Спор, начатый там, на перроне вокзала, и еще раньше, в маленькой комнате домика в Боготяновском переулке, спор, прерванный тремя прощальными ударами станционного колокола — навсегда, навсегда, навсегда, — ведь не был еще закончен. Ни я ее, ни она меня не смогли тогда переубедить. И вот сейчас, когда, казалось бы, я обладаю вескими неоспоримыми доводами своей правоты, Тоня напомнила о себе.
Итак, я обернулся, как от толчка в затылок.

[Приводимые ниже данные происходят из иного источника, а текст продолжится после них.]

(** The states of the manager: after its start, after a reload, and after a
    query that adds to a buffer of a zone it serves. *)
Inductive reachable : MuxManager mux_table → Prop :=
| reach_start w path mm err :
    world_ok w → start_in w path = Ret (mm, err) → reachable mm
| reach_reload w mm mm' err :
    reachable mm → world_ok w → reload_in w mm = Ret (mm', err) → reachable mm'
| reach_query mm n z i l heap :
    reachable mm → mm_zonelist mm !! n = Some z → owns z i →
    stats_Add (mm_stats mm) (Some i) l = Ret heap → reachable (set_stats mm heap).

(** What holds in every state. *)
Record manager_inv (mm : MuxManager mux_table) : Prop := {
  mi_sync : in_sync mm;
  mi_self : is_Some (mm_zonelist mm !! "pgeodns");
  mi_stats : stats_inv (mm_stats mm) (mm_zonelist mm)
}.

Lemma addHandler_inv mm n zone mm' :
  addHandler mm n zone = Ret mm' → stats_inv (mm_stats mm) (mm_zonelist mm) →
  z_Metrics zone = mkMetrics None None → stats_inv (mm_stats mm') (mm_zonelist mm').
Proof.
  unfold addHandler. intros Hadd Hinv Hz. apply bind_Ret in Hadd as ([heap z1] & E1 & Hadd).
  apply bind_Ret in Hadd as (z2 & E2 & Hadd). apply bind_Ret in Hadd as (reg & _ & Hadd).
  injection Hadd as <-. cbn. eapply stats_inv_insert; [done|done|done|].
  unfold setupHealthTests in E2. apply bind_Ret in E2 as (ls' & _ & E2). by injection E2 as <-.
Qed.

Lemma read_zone_inv w mm n f err mm' err' :
  read_zone path_Join (w_geo w) (w_sha256 w) (w_read w) mm n f err = Ret (mm', err') →
  stats_inv (mm_stats mm) (mm_zonelist mm) → stats_inv (mm_stats mm') (mm_zonelist mm').
Proof.
  unfold read_zone. intros Hr Hinv. case_decide; [by injection Hr as <- <-|].
  destruct (ReadZoneFile _ _ _) as [e|zone] eqn:E; [by injection Hr as <- <-|].
  apply bind_Ret in Hr as (mm1 & Hadd & Hr). injection Hr as <- <-.
  eapply addHandler_inv; [exact Hadd|done|apply ReadZoneFile_frame in E; by injection E].
Qed.

Lemma reload_file_inv w mm seen err f st :
  reload_file path_Join (w_geo w) (w_sha256 w) (w_read w) (mm, seen, err) f = Ret st →
  stats_inv (mm_stats mm) (mm_zonelist mm) →
  stats_inv (mm_stats st.1.1) (mm_zonelist st.1.1).
Proof.
  unfold reload_file. intros Hr Hinv. case_match; [by injection Hr as <-|].
  apply bind_Ret in Hr as (n & _ & Hr). case_match; [|by injection Hr as <-].
  apply bind_Ret in Hr as ([mm1 err1] & Hz & Hr). injection Hr as <-. cbn.
  by eapply read_zone_inv.
Qed.

(** The removals: each zone of the rest of the list is still in the zone list
    when its turn comes. *)
Lemma prune_inv seen l mm mm' :
  foldM (prune_zone seen) mm l = Ret mm' → NoDup l.*1 →
  (∀ n z, (n, z) ∈ l → mm_zonelist mm !! n = Some z) →
  stats_inv (mm_stats mm) (mm_zonelist mm) → stats_inv (mm_stats mm') (mm_zonelist mm').
Proof.
  revert mm. induction l as [|[n z] l IH]; intros mm; cbn [foldM]; [by intros [= <-]|].
  intros Hr Hnd Hin Hinv. apply bind_Ret in Hr as (mm1 & Hp & Hr).
  cbn [fmap list_fmap fst] in Hnd. apply NoDup_cons in Hnd as [Hnin Hnd].
  assert (Hrest : ∀ m zm, (m, zm) ∈ l → m ≠ n).
  { intros m zm Hm ->. apply Hnin. apply list_elem_of_fmap. by exists (n, zm). }
  unfold prune_zone in Hp. destruct (bool_decide (n = "pgeodns") || bool_decide (n ∈ seen)).
  - injection Hp as <-. apply (IH mm Hr Hnd); [|done]. intros m zm Hm. apply Hin. by right.
  - unfold removeHandler in Hp. apply bind_Ret in Hp as (reg & _ & Hp). injection Hp as <-.
    apply (IH _ Hr Hnd); cbn.
    + intros m zm Hm. rewrite lookup_delete_ne by (symmetry; by eapply Hrest).
      apply Hin. by right.
    + apply stats_inv_close; [done|]. apply Hin. left.
Qed.

(** A reload from a good state completes and leads to a good state. *)
Lemma reload_in_inv w mm :
  world_ok w → manager_inv mm → ∃ mm' err, reload_in w mm = Ret (mm', err) ∧ manager_inv mm'.
Proof.
  intros [Hread Hnames] [Hs Hself Hinv]. unfold reload_in, reload.
  destruct (w_listing w) as [dir|]; [|by eexists mm, _].
  destruct (reload_files_sync path_Join (w_geo w) (w_sha256 w) (w_read w) Hread dir mm ∅ None Hs)
    as (mm1 & err & E & Hs1 & Hkeep & _).
  { intros n. by apply Hnames. }
  assert (Hinv1 : stats_inv (mm_stats mm1) (mm_zonelist mm1)).
  { apply (foldM_invariant _ (λ st, stats_inv (mm_stats st.1.1) (mm_zonelist st.1.1))) in E as HI;
      [done|done|]. intros [[m0 s0] e0] f st _ Hi Hf. by eapply reload_file_inv. }
  rewrite E. cbn [mbind res_bind].
  destruct (prune_sync (∅ ∪ list_to_set (status_names dir)) (go_range (mm_zonelist mm1)) mm1 Hs1)
    as (mm2 & E2 & Hs2 & Hl2).
  { apply Forall_forall. intros [n z] Hin%elem_of_go_range. apply Hs1. by eexists. }
  rewrite E2. cbn [mbind res_bind]. exists mm2, err. split; [done|]. split; [done| |].
  - rewrite Hl2, decide_False by naive_solver. by apply Hkeep.
  - eapply prune_inv; [exact E2|apply NoDup_go_range| |done].
    intros n z. by rewrite elem_of_go_range.
Qed.

(** The start: the server's own zone, and a first reload. *)
Lemma start_in_steps w path mm err :
  start_in w path = Ret (mm, err) →
  ∃ mm1, setupPgeodnsZone (mkManager ∅ ∅ path ∅ []) = Ret mm1 ∧ reload_in w mm1 = Ret (mm, err).
Proof.
  unfold start_in, NewMuxManager. intros Hr. apply bind_Ret in Hr as ([[dm mm'] err'] & Hn & Hr).
  injection Hr as <- <-. apply bind_Ret in Hn as (dm1 & _ & Hn). apply bind_Ret in Hn as (mm1 & Hp & Hn).
  apply bind_Ret in Hn as ([mm2 err2] & Hr & Hn). injection Hn as _ <- <-. by exists mm1.
Qed.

Шагах в трех позади шла худенькая стройная девчонка. В смутно-синем вечернем свете со светящимися прожилками редких рекламных огней ее фигура, белая блузка и короткая юбка и в самом деле чем-то напоминали Тоню. Но вот она шагнула в желтый сектор фонарного света: короткие, доходящие до мочек ушей черные блестящие волосы, скуластенькая, большеротая… Ничего девчонка! Топ, топ, топ… — и прошла мимо, одарив мимолетной, не для меня, а для себя самой, улыбкой.